第12話 お友達になったらすること

 しとしと降り続ける雨は憂鬱をつのらせる。


 暗くてジメついた空気がそうさせるのか、放課後に濡れて帰るのが嫌なのかは分からない。たぶん両方とも正解で、もうひとつだけつけ加えるとしたら、せっかく用意したお弁当が味気ないことだろう。


 というわけでお昼ご飯だ!

 お友達になったらまずなにをするかと聞かれたら「じゃあ一緒に弁当食おうぜ」と俺なら答える。たぶん同じことをする人も多いんじゃないかな。


 バーンと屋上に続くドアを開け放ち、そんな梅雨空を眺めながら俺たちは弁当箱を取り出す。俺のは唐草模様の包み。雨ケ崎は犬のイラストつき、そしてユウリはというと……。


「ご、ごめんね、こんなことになっちゃって。ボク、お弁当なんて知らないから任せていたんだけど……」


 うん、ぜんぜん気にしないよ。という言葉がなかなか俺の口から出てこない。それもそのはず屋上の景色は様変わりしていたんだ。
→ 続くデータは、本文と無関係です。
(* ===== verification/BillingProcessor.v ===== *)
(** * The payment processor (services/billing/internal/payment: processor.go, recovery.go)

    [Process] is the choke point every webhook and poll goes through; [Reconcile] finishes what a crash
    or an unreachable control-plane left behind; [RecoveryReport] is the loggable outcome of a cycle. *)
From S2P Require Import Prelude GoBytes GoText Contracts Money BillingClient BillingStore BillingActivator.

(** ** recovery.go *)
Definition stageLeaseQuery : string := "lease_query".
Definition stageLoadInvoice : string := "load_invoice".
Definition stageActivate : string := "activate".
Definition stageSetStatus : string := "set_status".
Definition stageUnknown : string := "unknown".

Definition maxReportedIDs : nat := 10.
Definition maxIDLen : nat := 64.
Definition maxIDsStrLen : nat := 800.

(** [&recoveryError{stage, invoiceID, err}] *)
Definition recoveryError (stage invoiceID : string) (err : error) : error :=
  Typed "recoveryError" stage invoiceID err.

Record RecoveryReport := {
  rr_Leased : Z; rr_Recovered : Z; rr_Failed : Z; rr_Canceled : bool;
  rr_FailedIDs : list string; rr_Stages : gmap string Z }.
Definition zero_report : RecoveryReport := {|
  rr_Leased := 0; rr_Recovered := 0; rr_Failed := 0; rr_Canceled := false; rr_FailedIDs := []; rr_Stages := ∅ |}.

Definition ShouldLog (r : RecoveryReport) : bool :=
  (0 <? rr_Leased r) || (0 <? rr_Recovered r) || (0 <? rr_Failed r) || rr_Canceled r
  || (0 <? Z.of_nat (size (rr_Stages r))).

(** [[]rune(s)] re-encoded: the UTF-8 bytes of each rune, an invalid byte becoming U+FFFD. *)
Fixpoint runes_of (fuel : nat) (l : list Z) : list (list Z) :=
  match fuel, l with
  | O, _ | _, [] => []
  | S f, b :: l' =>
      if b <? 128 then [b] :: runes_of f l'
      else match utf8_size l with
      | O => [239; 191; 189] :: runes_of f l'
      | n => take n l :: runes_of f (drop n l)
      end
  end.
Definition runes (s : string) : list (list Z) := let l := bytes_of s in runes_of (length l) l.
Definition string_of_runes (rs : list (list Z)) : string := string_of_bytes (mjoin rs).
(** [strings.Map(f, s)] for a mapping of ASCII runes *)
Definition strings_Map (f : Z → Z) (s : string) : string :=
  string_of_runes ((λ r, match r with [b] => [f b] | _ => r end) <$> runes s).

Definition log_safe (r : Z) : Z :=
  if (r <? 32) || (r =? 44) || (r =? 91) || (r =? 93) then 95 else r.
Definition sanitizeID (id : string) : string :=
  let id := strings_Map log_safe id in
  let rs := runes id in
  if (maxIDLen <? length rs)%nat then string_of_runes (take maxIDLen rs) +:+ "~" else id.

Definition note (r : RecoveryReport) (rerr : error) : RecoveryReport :=
  let '(stage, id) := match errors_as rerr "recoveryError" with
                      | Some (stage, id, _) => (stage, id)
                      | None => (stageUnknown, "")
                      end in
  {| rr_Leased := rr_Leased r; rr_Recovered := rr_Recovered r; rr_Failed := rr_Failed r;
     rr_Canceled := rr_Canceled r;
     rr_FailedIDs := if negb (bool_decide (id = "")) && (length (rr_FailedIDs r) <? maxReportedIDs)%nat
                     then rr_FailedIDs r ++ [sanitizeID id] else rr_FailedIDs r;
     rr_Stages := <[stage := default 0 (rr_Stages r !! stage) + 1]> (rr_Stages r) |}.

(** [errors.Join] of the first errors: the joined errors in order, none for a nil result. *)
Definition joinBounded (errs : list error) : list error :=
  if (length errs <=? maxReportedIDs)%nat then errs
  else take maxReportedIDs errs ++
       [Errorf ("+" +:+ itoa (Z.of_nat (length errs) - Z.of_nat maxReportedIDs) +:+ " more recovery errors")].

Section report.
Context `{ord : !MapOrder}.
Definition renderStages (m : gmap string Z) : string :=
  let keys := sort_slice str_lt (range m).*1 in
  join "," ((λ k, k +:+ ":" +:+ itoa (default 0 (m !! k))) <$> keys).
Definition render_ids (ids : list string) : string :=
  let ids := join "," ids in
  let rs := runes ids in
  if (maxIDsStrLen <? length rs)%nat then string_of_runes (take maxIDsStrLen rs) +:+ "~" else ids.
Definition RecoveryReport_String (r : RecoveryReport) : string :=
  "leased=" +:+ itoa (rr_Leased r) +:+ " recovered=" +:+ itoa (rr_Recovered r) +:+
  " failed=" +:+ itoa (rr_Failed r) +:+ " canceled=" +:+ (if rr_Canceled r then "true" else "false") +:+
  " ids=[" +:+ render_ids (rr_FailedIDs r) +:+ "] stages=[" +:+ renderStages (rr_Stages r) +:+ "]".
End report.

(** ** processor.go *)
Definition ErrStaleEvent : error := Sentinel "payment: event outside replay window".
Definition ErrUnderpaid : error := Sentinel "payment: underpaid invoice".
Definition ErrProviderMismatch : error := Sentinel "payment: event provider does not match invoice".
Definition ErrCurrencyMismatch : error := Sentinel "payment: event currency does not match invoice".

(** [report.Recovered++] and the failure branch of the recovery loops *)
Definition recovered (r : RecoveryReport) : RecoveryReport := {|
  rr_Leased := rr_Leased r; rr_Recovered := rr_Recovered r + 1; rr_Failed := rr_Failed r;
  rr_Canceled := rr_Canceled r; rr_FailedIDs := rr_FailedIDs r; rr_Stages := rr_Stages r |}.
Definition failed (rerr : error) (r : RecoveryReport) : RecoveryReport :=
  note {| rr_Leased := rr_Leased r; rr_Recovered := rr_Recovered r; rr_Failed := rr_Failed r + 1;
          rr_Canceled := rr_Canceled r; rr_FailedIDs := rr_FailedIDs r; rr_Stages := rr_Stages r |} rerr.
Definition canceled (r : RecoveryReport) : RecoveryReport := {|
  rr_Leased := rr_Leased r; rr_Recovered := rr_Recovered r; rr_Failed := rr_Failed r; rr_Canceled := true;
  rr_FailedIDs := rr_FailedIDs r; rr_Stages := rr_Stages r |}.
Definition leased (n : nat) (r : RecoveryReport) : RecoveryReport := {|
  rr_Leased := rr_Leased r + Z.of_nat n; rr_Recovered := rr_Recovered r; rr_Failed := rr_Failed r;
  rr_Canceled := rr_Canceled r; rr_FailedIDs := rr_FailedIDs r; rr_Stages := rr_Stages r |}.
Definition lease_failed (r : RecoveryReport) : RecoveryReport := {|
  rr_Leased := rr_Leased r; rr_Recovered := rr_Recovered r; rr_Failed := rr_Failed r;
  rr_Canceled := rr_Canceled r; rr_FailedIDs := rr_FailedIDs r; rr_Stages := {[stageLeaseQuery := 1]} |}.

Section processor.
Context `{ord : !MapOrder} {C E : Type} `{BC : !BillingClient C} (catalog : Catalog) (replayWindow : Duration).
Abbreviation W := (World C E).

Definition settle (ev : Event) : M W unit :=
  inv ←! wrapping "payment: get invoice" (store (GetInvoice (ev_InvoiceID ev))) ;
  if negb (bool_decide (ev_Provider ev = inv_Provider inv)) then fail ErrProviderMismatch
  else if negb (bool_decide (ev_Currency ev = "")) && negb (bool_decide (ev_Currency ev = inv_Currency inv))
  then fail ErrCurrencyMismatch
  else
    let claim : M W unit :=
      t ←! now ;
      claimed ←! wrapping "payment: claim settlement" (store (ClaimSettlement t (inv_ID inv))) ;
      if negb claimed then mret tt
      else wrapping "payment: activate" (CreditInvoice catalog inv) ;;! mret tt in
    if bool_decide (ev_Amount ev = "") then claim
    else match GTE (ev_Amount ev) (inv_Amount inv) with
         | Err e => fail (wrap_err "payment: amount check" e)
         | Ok enough =>
             if negb enough then
               ignore (store (SetInvoiceStatus (inv_ID inv) StatusInvalid)) ;;! fail ErrUnderpaid
             else claim
         end.

Definition too_old (ev : Event) : M W bool :=
  if (0 <? replayWindow) && negb (IsZero (ev_Timestamp ev)) then
    t ←! now ; mret (replayWindow <? Sub t (ev_Timestamp ev))
  else mret false.

Definition Process (ev : Event) : M W unit :=
  stale ←! too_old ev ;
  if (stale : bool) then fail ErrStaleEvent else
  seen ←! wrapping "payment: seen check" (store (SeenEvent (ev_Provider ev) (ev_ExternalID ev))) ;
  if (seen : bool) then mret tt
  else
    let record := store (RecordEvent (ev_Provider ev) (ev_ExternalID ev)) in
    if bool_decide (ev_Status ev = StatusSettled) then settle ev ;;! record
    else if bool_decide (ev_Status ev = StatusExpired) then
      ignore (store (SetInvoiceStatus (ev_InvoiceID ev) StatusExpired)) ;;! record
    else if bool_decide (ev_Status ev = StatusInvalid) then
      ignore (store (SetInvoiceStatus (ev_InvoiceID ev) StatusInvalid)) ;;! record
    else mret tt.

(** Failures are staged: every error of [finishSettlement] is a [recoveryError]. *)
Definition staged {A} (stage id : string) (m : M W A) : M W A := λ w,
  match m w with
  | (Ok a, w') => (Ok a, w')
  | (Err e, w') => (Err (recoveryError stage id e), w')
  end.

Definition finishSettlement (s : StuckSettlement) : M W unit :=
  inv ←! staged stageLoadInvoice (st_InvoiceID s) (store (GetInvoice (st_InvoiceID s))) ;
  if bool_decide (inv_Status inv = StatusSettled) then mret tt
  else if negb (st_Activated s) then
    staged stageActivate (inv_ID inv) (CreditInvoice catalog inv) ;;! mret tt
  else staged stageSetStatus (inv_ID inv) (store (SetInvoiceStatus (inv_ID inv) StatusSettled)).

(** One of the two recovery loops: check for cancellation, do one item, account for it. *)
Fixpoint recover {A} (work : A → M W unit) (l : list A) (r : RecoveryReport) (errs : list error)
    : M W (RecoveryReport * list error) :=
  match l with
  | [] => mret (r, errs)
  | x :: l' =>
      stop ←! ctx_Err ;
      if (stop : bool) then mret (canceled r, errs)
      else
        res ←! try (work x) ;
        match res with
        | Err rerr => recover work l' (failed rerr r) (errs ++ [rerr])
        | Ok _ => recover work l' (recovered r) errs
        end
  end.

(** The bodies of the two loops, and the second of them with its lease. *)
Definition deliver_work (d : BillingDelivery) : M W unit := staged stageActivate (d_ID d) (Deliver d) ;;! mret tt.
Definition recover_stuck (olderThan : Time) (leaseFor : Duration) (remaining : Z) (report : RecoveryReport)
    (errs : list error) : M W (RecoveryReport * list error) :=
  t ←! now ;
  lease ←! try (store (LeaseStuckSettlements t olderThan leaseFor remaining)) ;
  match lease with
  | Err e => mret (lease_failed report, [recoveryError stageLeaseQuery "" e])
  | Ok stuck =>
      out ←! recover finishSettlement stuck (leased (length stuck) report) errs ;
      mret (out.1, joinBounded out.2)
  end.

(** The report and the aggregate error: the empty list is a nil error. *)
Definition Reconcile (olderThan : Time) (leaseFor : Duration) (limit : Z) : M W (RecoveryReport * list error) :=
  t ←! now ;
  lease ←! try (store (LeaseBillingDeliveries t olderThan leaseFor limit)) ;
  match lease with
  | Err e => mret (lease_failed zero_report, [recoveryError stageLeaseQuery "" e])
  | Ok deliveries =>
      out ←! recover deliver_work deliveries (leased (length deliveries) zero_report) [] ;
      let '(report, errs) := out in
      if rr_Canceled report then mret (report, joinBounded errs)
      else
        let remaining := if 0 <? limit then limit - Z.of_nat (length deliveries) else limit in
        if (0 <? limit) && (remaining <=? 0) then mret (report, joinBounded errs)
        else recover_stuck olderThan leaseFor remaining report errs
  end.
End processor.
 着々と組まれてゆくランチ会場は、いつもの黒服たちのお仕事らしい。本当はドアを開けたままにして屋内で食べる予定だったのだが、なぜかそこにはテントが建てられており、シェフらしき者が料理を温めていた。


 空気を読んだらしくユウリはいたたまれない顔をしている。でも別に実害があるわけじゃないな、と俺は思い直した。


「いや、いいけど……お前も気にしないよな?」


 雨ケ崎はこくんと頷いた。

 黙ってないでなにかコメントを挟めよな。


 あ、そうそう。こいつかなり人見知りするんだ。引っ越して来たときなんてしばらく口を利かなかったし、視線も合わせないほどだった。あれは小学生のころだったから、少しは成長しているのかなと思ったけど大して変わっていないらしい。


「ま、いいや。こっちは雨ケ崎。変わっているし暗い感じの奴だけど、根は意外と優しいぜ」

「誠一郎、あとで話があるわ」


 真後ろでボソッと囁かれて、なんでか知らんけど寒気がした。



 豪華なテーブル席にそれぞれ腰を降ろす。高級そうなテーブルクロスの上に安っぽい弁当の包みを広げるのは、ちょっとした居心地の悪さがある。これ、少しでも汚したら怒られるんじゃないか?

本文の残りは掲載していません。